The overproduction of people may lead to an overwhelming burden upon the earth. Science will answer for this concern.

The 19th century Protestant theologian, Thomas Malthus proposed that at some point in the foreseeable future, the world would likely be overpopulated and resources would not be readily available for its inhabitants. Therefore  man's fecundity, his most creative output should be tamed and births controlled. These ideas in part led to the modern drive to limit man in the sexual, procreative arena; it limits women especially. While Malthus was a theologian, today he is primarily remembered for his ideas regarding global and personal economics. He was influential in the incubation of  Darwinian ideas, "natural selection," especially.

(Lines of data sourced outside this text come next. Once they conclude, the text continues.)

(* ===== verification/Exporter.v ===== *)
(** * The request hooks of prometheus_flask_exporter

    [PrometheusMetrics(app)] (line 13 of [app.py]) registers, besides the
    [/metrics] view, a [before_request] hook that stores
    [request.prom_start_time = default_timer()] and an [after_request]
    hook that observes the request's duration in the histogram
    [flask_http_request_duration_seconds] (labels [method], [path],
    [status]) and increments the counter [flask_http_request_total]
    (labels [method], [status]).  The [/metrics] view is wrapped in
    [do_not_track]: it sets [request.prom_do_not_track], and the
    after-request hook then records nothing.

    Flask runs the [before_request] functions in the order they were
    registered and the [after_request] functions in the reverse order.
    The exporter registers its hooks at line 13, before [start_timer] and
    [record_latency] (lines 57 and 62), so its before hook runs first and
    its after hook last, after the artificial sleep of [record_latency].

    The exporter's metrics and its two request attributes are a state
    [ExpSt] beside the process state [St]; the app's code is lifted to
    the pair.  [default_timer] ([time.perf_counter]) is read from the
    same clock as [time.time()]: both measure the time that passes.  The
    exception counter of the [teardown_request] hook is not touched,
    because the [Exception] handler of [app.py] handles every exception. *)

From S2P Require Import Prelude PyStr PyInt Metrics Runtime Handlers Middleware App.
Import PyInt Metrics Runtime Handlers Middleware App.

Module Exporter.
Local Open Scope Z_scope.
Local Open Scope py_scope.

(** ** The exporter's state *)









(** ** The app's code in the larger state *)







(** ** The hooks *)










(** ** The exporter's hooks around the app's pipeline *)








(** ** Counting by status *)








End Exporter.
(* ===== verification/Main.v ===== *)
(** * Start-up: the [__main__] block of [app.py]

    [port = int(os.environ.get('PORT', 5000))] and
    [debug_mode = os.environ.get('DEBUG', 'false').lower() == 'true'], the
    arguments of [app.run].  A [PORT] that [int()] refuses raises
    [ValueError] before the server starts. *)

From S2P Require Import Prelude PyStr PyInt Runtime.
Import PyStr PyInt Runtime.

Module Main.
Local Open Scope Z_scope.

(** The arguments [app.run] is called with. *)
Record RunConfig := mkRunConfig {
  run_host : string;
  run_port : Z;
  run_debug : bool
}.

(** [int(os.environ.get('PORT', 5000))]: the default is the [int] 5000. *)
Definition env_port (env : gmap string string) : outcome PyExc Z :=
  match env !! "PORT" with
  | None => Ret 5000
  | Some v => match int_of_str v with Ret p => Ret p | Exn m => Exn (ValueError m) end
  end.

(** [os.environ.get('DEBUG', 'false').lower() == 'true']. *)
Definition env_debug (env : gmap string string) : bool :=
  String.eqb (py_lower (match env !! "DEBUG" with Some v => v | None => "false" end)) "true".

Definition main_config (env : gmap string string) : outcome PyExc RunConfig :=
  match env_port env with
  | Exn e => Exn e
  | Ret port => Ret (mkRunConfig "0.0.0.0" port (env_debug env))
  end.

(** The reference reading of the flag: the four letters of "true", each in
    either case. *)
Definition ci_char (lo up c : ascii) : bool := Ascii.eqb c lo || Ascii.eqb c up.

Definition is_true_ci (s : string) : bool :=
  match s with
  | String t (String r (String u (String e EmptyString))) =>
      ci_char "t" "T" t && ci_char "r" "R" r && ci_char "u" "U" u && ci_char "e" "E" e
  | _ => false
  end.


(** ** The [DEBUG] flag *)

Lemma lower_char_letters c :
  Ascii.eqb (lower_char c) "t" = ci_char "t" "T" c /\ Ascii.eqb (lower_char c) "r" = ci_char "r" "R" c /\
  Ascii.eqb (lower_char c) "u" = ci_char "u" "U" c /\ Ascii.eqb (lower_char c) "e" = ci_char "e" "E" c.
Proof.
  destruct c as [[] [] [] [] [] [] [] []]; vm_compute; repeat split.
Qed.

Lemma string_eqb_cons a s b t :
  String.eqb (String a s) (String b t) = Ascii.eqb a b && String.eqb s t.
Proof. reflexivity. Qed.

(** C27: [s.lower() == 'true'] holds exactly for the sixteen spellings of
    "true" with each letter in either case; [str.lower] maps no other
    Latin-1 character onto these ASCII letters. *)
Theorem lower_eq_true_iff s : String.eqb (py_lower s) "true" = is_true_ci s.
Proof.
  destruct s as [|c1 [|c2 [|c3 [|c4 [|c5 s]]]]]; [reflexivity|..];
    cbn [py_lower is_true_ci]; rewrite ?string_eqb_cons;
    destruct (lower_char_letters c1) as (-> & _ & _ & _);
    try destruct (lower_char_letters c2) as (_ & -> & _ & _);
    try destruct (lower_char_letters c3) as (_ & _ & -> & _);
    try destruct (lower_char_letters c4) as (_ & _ & _ & ->);
    cbn [String.eqb]; rewrite ?andb_false_r, ?andb_true_r, ?andb_assoc; reflexivity.
Qed.

(** ** The [PORT] variable *)

(** C25: without [PORT] the server listens on 5000; with [PORT] set to the
    decimal text of a port number it listens on that number. *)
Theorem main_config_port env p :
  (env !! "PORT" = None -> p = 5000 -> exists c, main_config env = Ret c /\ run_port c = p) /\
  (env !! "PORT" = Some (str_of_Z p) -> Z.abs p < 10 ^ 4300 ->
     exists c, main_config env = Ret c /\ run_port c = p /\ run_host c = "0.0.0.0").
Proof.
  split.
  - intros Hn ->. unfold main_config, env_port. rewrite Hn. by eexists.
  - intros Hp Hlim. apply ndigits_le_limit_iff in Hlim.
    unfold main_config, env_port. rewrite Hp, int_of_str_str_of_Z_gen.
    destruct (Nat.ltb_spec MAX_STR_DIGITS (ndigits p)); [lia|]. by eexists.
Qed.

(** C26: a [PORT] that [int()] refuses stops the program with that
    [ValueError] before [app.run]. *)
Theorem main_config_bad_port env v m :
  env !! "PORT" = Some v -> int_of_str v = Exn m -> main_config env = Exn (ValueError m).
Proof. intros Hp Hv. unfold main_config, env_port. by rewrite Hp, Hv. Qed.

Lemma lower_eq_true_iff_witness :
  String.eqb (py_lower "TrUe") "true" = true /\ String.eqb (py_lower "yes") "true" = false.
Proof. split; rewrite lower_eq_true_iff; reflexivity. Defined.

Lemma main_config_port_witness :
  (exists c, main_config (<["PORT" := "8080"]> ∅) = Ret c /\ run_port c = 8080 /\ run_host c = "0.0.0.0") /\
  (exists c, main_config ∅ = Ret c /\ run_port c = 5000).
Proof.
  split.
  - apply (main_config_port (<["PORT" := "8080"]> ∅) 8080); [vm_compute; reflexivity | vm_compute; reflexivity].
  - apply (main_config_port ∅ 5000); reflexivity.
Defined.

Lemma main_config_bad_port_witness :
  main_config (<["PORT" := "80 80"]> ∅) = Exn (ValueError "invalid literal for int() with base 10: '80 80'").
Proof. apply (main_config_bad_port _ "80 80"); vm_compute; reflexivity. Defined.

End Main.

Malthus wrote a seminal treatise he entitled, The Essay on the Principle of Population. In this he asserted that: the population forces of earth are so great that in some shape or form, death must be visited upon;  war, sickness and forms of extermination must be permitted. If however, this proves to be insufficient, then the population must be otherwise controlled. Whom is he speaking of, what is the means of control? Who will decide? Is the human of Creation an animal, and should we struggle, to kill for the resources of the world? Is our 'carbon print' poisonous to everyone? While many other 19th century soothsayers died along with that century, Malthus persists in other forms and other names, covertly influencing and directing our actions.

Scientism may be thought of as an exaggerated trust in the absolute empiricism of reasoning. It is partner to the Enlightenment theories arising at about the same century. Scientists engage in empirical reasoning throughout all aspect of life, personal, social, faith, medical, mathematical, humanities, etc. It leads in progression to a "church of Science" or Scientism. The American writer, Robert P. Lockwood notes that Scientism is the product of "two fallacies." First, there is no truth other than that which may be scientifically verifiable, and secondly science is the only acceptable means of running a society. Lockwood notes, "we live in a world where the ethos of the times is reflected in the media."

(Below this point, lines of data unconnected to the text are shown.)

(* ===== verification/Exposition.v ===== *)
(** * The [/metrics] exposition

    What [prometheus_client.generate_latest] collects from the registry of
    [app.py] when [/metrics] is requested: one metric family per metric
    declared at lines 14-21, in declaration order, each with the name of
    its [# HELP] / [# TYPE] lines, its type and its samples.  A counter
    gives [<name>_total] and [<name>_created]; a histogram gives one
    cumulative [<name>_bucket] per bound (label [le]), then [<name>_count],
    [<name>_sum] and [<name>_created], once per child for a labelled
    histogram, the child's labels first.

    With [name[]] in the query the view collects
    [registry.restricted_registry(names)] instead: each family keeps the
    samples whose name is listed, and a family left with none is dropped
    ([metrics_families]).

    Values are kept as the registry holds them: counts, and sums in
    ticks.  Their float rendering, the [_created] timestamps and the move
    of the [_created] samples into a gauge family of their own by the text
    writer are not modelled, nor the collectors the process registers
    besides those of [app.py] (the exporter's [flask_http_*] metrics,
    whose updates [Exporter] models but whose samples are not listed
    here, and the default process, platform and gc collectors).  The children of a
    labelled histogram come in the order of [map_to_list], not in
    prometheus_client's insertion order, and a restricted registry yields
    its families in the order of a Python set: the lemmas below do not
    depend on the order. *)

From S2P Require Import Prelude PyStr PyInt Metrics Runtime Handlers Middleware App.
Import Metrics Runtime App.

Module Exposition.
Local Open Scope Z_scope.

Inductive SampleValue : Type :=
| SNum (v : Z)        (** a counter value or a bucket count *)
| STicks (t : Z)      (** a histogram sum, in ticks *)
| SCreated.           (** the creation timestamp of the metric or child *)

Record Sample := mkSample {
  sname : string;
  slabels : list (string * string);
  svalue : SampleValue
}.

Inductive MetricType : Type := MCounter | MHistogram.

Record Family := mkFamily {
  fname : string;         (** the name of the [# HELP] and [# TYPE] lines *)
  fhelp : string;
  ftype : MetricType;
  fsamples : list Sample
}.

(** [floatToGoString] of the default bounds and of [+Inf]. *)
Definition le_labels : list string :=
  ["0.005"; "0.01"; "0.025"; "0.05"; "0.075"; "0.1"; "0.25"; "0.5"; "0.75"; "1.0";
   "2.5"; "5.0"; "7.5"; "10.0"; "+Inf"].

(** [Counter._child_samples]. *)
Definition counter_samples (name : string) (v : Z) : list Sample :=
  [mkSample (name +:+ "_total") [] (SNum v); mkSample (name +:+ "_created") [] SCreated].

(** [Histogram._child_samples], under the labels of the child: the
    running sum [acc] of the buckets, then the count, which is the final
    [acc], the sum and the creation time. *)
Definition histogram_samples (name : string) (labels : list (string * string)) (h : Histogram)
  : list Sample :=
  zip_with (fun le k => mkSample (name +:+ "_bucket") (labels ++ [("le", le)]) (SNum (cumulative h k)))
           le_labels (seq 1 NBUCKETS) ++
  [mkSample (name +:+ "_count") labels (SNum (cumulative h NBUCKETS));
   mkSample (name +:+ "_sum") labels (STicks (h_sum h));
   mkSample (name +:+ "_created") labels SCreated].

While both of these thoughts may be in opposite extremes, and both may or may not resonate with everyday spirituality, they are 'out there.' Their influence is lasting and far reaching: into politics, economics, science, and spirituality. Maybe into your head and mine. Where did that come from-- who was Malthus? What do I or do I not support with my everyday faith and beliefs? Some answers are surprising, if you take a look.

Saturday, August 12, 2017

Eros In Venus

"Sexual desire without Eros wants the thing in itself." -- The Four Loves,  C.S. Lewis

Venus, the goddess of love in Greek mythology and Eros, god of the same are often bandied about; today science and technology have made us too smart, too slick for something so imprecise as a myth. And yet author C. S. Lewis, most famously wrote about this. Lewis, who is the author of many 20th century works, is best known for Narnia.

About Eros and Venus he writes, Eros without Venus is for lack. Owing to the ancient devotion of the Romans, erotic principle well observed Eros on its own was something altogether different than when enfolded in Venus. As Lewis explains, the 'carnal element within Eros I intend to call Venus.'

"Sexuality,' he adds, ' operates without Eros, or as part of Eros."

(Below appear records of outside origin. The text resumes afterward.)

(** An image of [R] rows and [C] columns has [(R - ps) * (C - ps)]
    candidate anchors when the patch fits. *)
Lemma valid_anchors_unmasked_fitting {A} R C (data : list (list A)) ps :
  rect R C data → ps ≤ R → ps ≤ C →
  (∀ a b, (a, b) ∈ valid_anchors_unmasked data ps ↔ a < R - ps ∧ b < C - ps) ∧
  length (valid_anchors_unmasked data ps) = (R - ps) * (C - ps).
Proof.
  intros Hd HR HC.
  assert (∀ a b, (a, b) ∈ valid_anchors_unmasked data ps
                 ↔ a < R - ps ∧ b < C - ps) as Hin.
  { intros a b. rewrite elem_of_valid_anchors_unmasked.
    rewrite (rect_nrows _ _ _ Hd). destruct (decide (0 < R)) as [H0|H0].
    - rewrite (rect_ncols _ _ _ Hd H0), !slice_stop_fits by done.
      split; [tauto|]. intros [? ?]. split_and!; [done..|].
      apply (rect_get2 R C); [done|lia..].
    - assert (R = 0) as -> by lia. rewrite slice_stop_fits by done.
      split; intros; lia. }
  split; [done|].
  rewrite <- (length_seq (R - ps) 0), <- (length_seq (C - ps) 0).
  rewrite <- length_prod. apply Permutation_length, NoDup_Permutation.
  - apply NoDup_argwhere.
  - apply NoDup_list_prod; apply NoDup_seq.
  - intros [a b]. rewrite Hin, <- list_cprod_list_prod, list_elem_of_cprod.
    simpl. rewrite !elem_of_seq. lia.
Qed.

Lemma patch_extractor_Some {A} (zero : A) data np ps rnd patches :
  patch_extractor zero data np ps rnd = Some patches →
  ∃ anchors,
    sampled_anchors_unmasked data np ps rnd = Some anchors ∧
    copy_patches data ps anchors np
      (replicate np (replicate ps (replicate ps zero))) = Some patches.
Proof.
  unfold patch_extractor. intros H.
  destruct (sampled_anchors_unmasked data np ps rnd) as [anchors|]; [|done].
  by exists anchors.
Qed.

(** X4: on an image of [R] rows and [C] columns and with a patch that
    fits, [patch_extractor] has [(R - ps) * (C - ps)] candidate anchors,
    returns exactly when between 1 and that many patches are asked for,
    and every returned patch is the crop of the image at its anchor, an
    anchor in the rows below [R - ps] and the columns below [C - ps]. *)
Theorem patch_extractor_fitting {A} (zero : A) R C (data : list (list A))
    np ps rnd :
  rect R C data → ps ≤ R → ps ≤ C →
  length (valid_anchors_unmasked data ps) = (R - ps) * (C - ps) ∧
  (is_Some (patch_extractor zero data np ps rnd)
   ↔ 0 < np ≤ (R - ps) * (C - ps)) ∧
  ∀ patches, patch_extractor zero data np ps rnd = Some patches →
    ∃ anchors,
      sampled_anchors_unmasked data np ps rnd = Some anchors ∧
      length anchors = np ∧ length patches = np ∧
      ∀ k a b, anchors !! k = Some (a, b) →
        a < R - ps ∧ b < C - ps ∧
        patches !! k = Some (crop data a b ps ps) ∧
        rect ps ps (crop data a b ps ps).
Proof.
  intros Hd HR HC.
  destruct (valid_anchors_unmasked_fitting R C data ps Hd HR HC)
    as [Hin Hcount].
  assert (∀ a b, a < R - ps → b < C - ps → rect ps ps (crop data a b ps ps))
    as Hcrop by (intros a b ? ?; apply (rect_crop R C); [done|lia..]).
  assert (∀ patches, patch_extractor zero data np ps rnd = Some patches →
    ∃ anchors,
      sampled_anchors_unmasked data np ps rnd = Some anchors ∧
      length anchors = np ∧ length patches = np ∧
      ∀ k a b, anchors !! k = Some (a, b) →
        a < R - ps ∧ b < C - ps ∧
        patches !! k = Some (crop data a b ps ps) ∧
        rect ps ps (crop data a b ps ps)) as Hret.
  { intros patches (anchors & Hs & Hcp)%patch_extractor_Some.
    exists anchors. split; [done|].
    destruct (sampled_anchors_unmasked_Some _ _ _ _ _ Hs)
      as (_ & _ & Hlen & _ & Hsub).
    apply copy_patches_Some in Hcp as [Hlenp Hcp];
      [|by rewrite length_replicate].
    split; [done|]. split; [done|]. intros k a b Hk.
    assert (k < np) as Hknp by (apply lookup_lt_Some in Hk; lia).
    apply list_elem_of_lookup_2 in Hk as Hab. apply Hsub, Hin in Hab as [Ha Hb].
    split; [done|]. split; [done|]. split; [|by apply Hcrop].
    destruct (Hcp k Hknp) as (a' & b' & patch & Hk' & Hbc & Hout).
    rewrite Hk in Hk'. injection Hk' as <- <-.
    rewrite (broadcast_to_exact ps ps) in Hbc by (by apply Hcrop).
    by injection Hbc as <-. }
  split; [done|]. split; [|done]. split.
  - intros [patches (anchors & Hs & _)%patch_extractor_Some].
    destruct (sampled_anchors_unmasked_Some _ _ _ _ _ Hs) as (? & ? & _).
    lia.
  - intros [Hpos Hle]. rewrite <- Hcount in Hle.
    destruct (sample_rows_is_Some (valid_anchors_unmasked data ps) np rnd
                Hpos Hle) as [anchors Hs].
    unfold patch_extractor, sampled_anchors_unmasked. rewrite Hs. simpl.
    destruct (sample_rows_Some _ _ _ _ Hs (NoDup_argwhere _))
      as (_ & _ & Hlen & _ & Hsub).
    apply copy_patches_is_Some. intros k Hk.
    destruct (lookup_lt_is_Some_2 anchors k ltac:(lia)) as [[a b] Hab].
    exists a, b. split; [done|].
    apply list_elem_of_lookup_2, Hsub, Hin in Hab as [Ha Hb].
    rewrite (broadcast_to_exact ps ps) by (by apply Hcrop). by eexists.
Qed.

It is not necessary to feel anything more than attraction or desire to activate that part of the equation which functions wholly by instinct. And Lewis hastens to add that he writes without moral or other notions, some such as the thought that sex 'with love' is pure while without love it is something else; nor does Lewis seek to describe the activities of Eros 'under a soaring and iridescence which reduces the role of the sense to a minor consideration.'

Eros in Venus is Lewis'; contribution to a description of what the ancients saw as estimable, worthy of a spiritual cause, a religion of degree. This experience he describes as the 'in loveness of the Beloved.' When one first beholds another, it as if he is captured, so captivated may one be by the gazing upon who has inspired this. In a simple, general delight, pre-occupied with all that the one may be, a thirst develops to simply know the creature of ones' gaze, to behold in totality. While in this state one really hasn't the leisure to thing about carnal matters; rather the thought of the person takes precedence. While filled with desire, he may be satisfied to continue in reverie and contemplate this creature whom one may call beloved.

In contemplation, the arrival of Eros, erotic love arrives as if a 'tidal wave, an invader taking over and reorganizing his sensuality. Sexual desire without Eros, wants it, the thing in itself; Eros while in Venus wants the Beloved. While one may want a woman not for herself but for the things she may provide, in Eros one wants a particular person--that person for the person them self. This is the Beloved created through some mysterious activity of Eros; in Eros at its most intense, the beloved is needed, craved even for their very self, distinct and unique from all others, admirable in itself. And it's importance is far beyond the lover's need.

While certainly hard to explain, its metaphysical aspects may be explained thus, 'I am in you, you are in me. Your heart is my heart, and my heart is part of your heart alone.' So without Eros, sexual desires, like every other desire is simply about our self. Eros makes it uniquely other focused. Now it's about the Beloved one. The distinction between giving and receiving blurs, indeed it's obliterated when Eros is in Venus.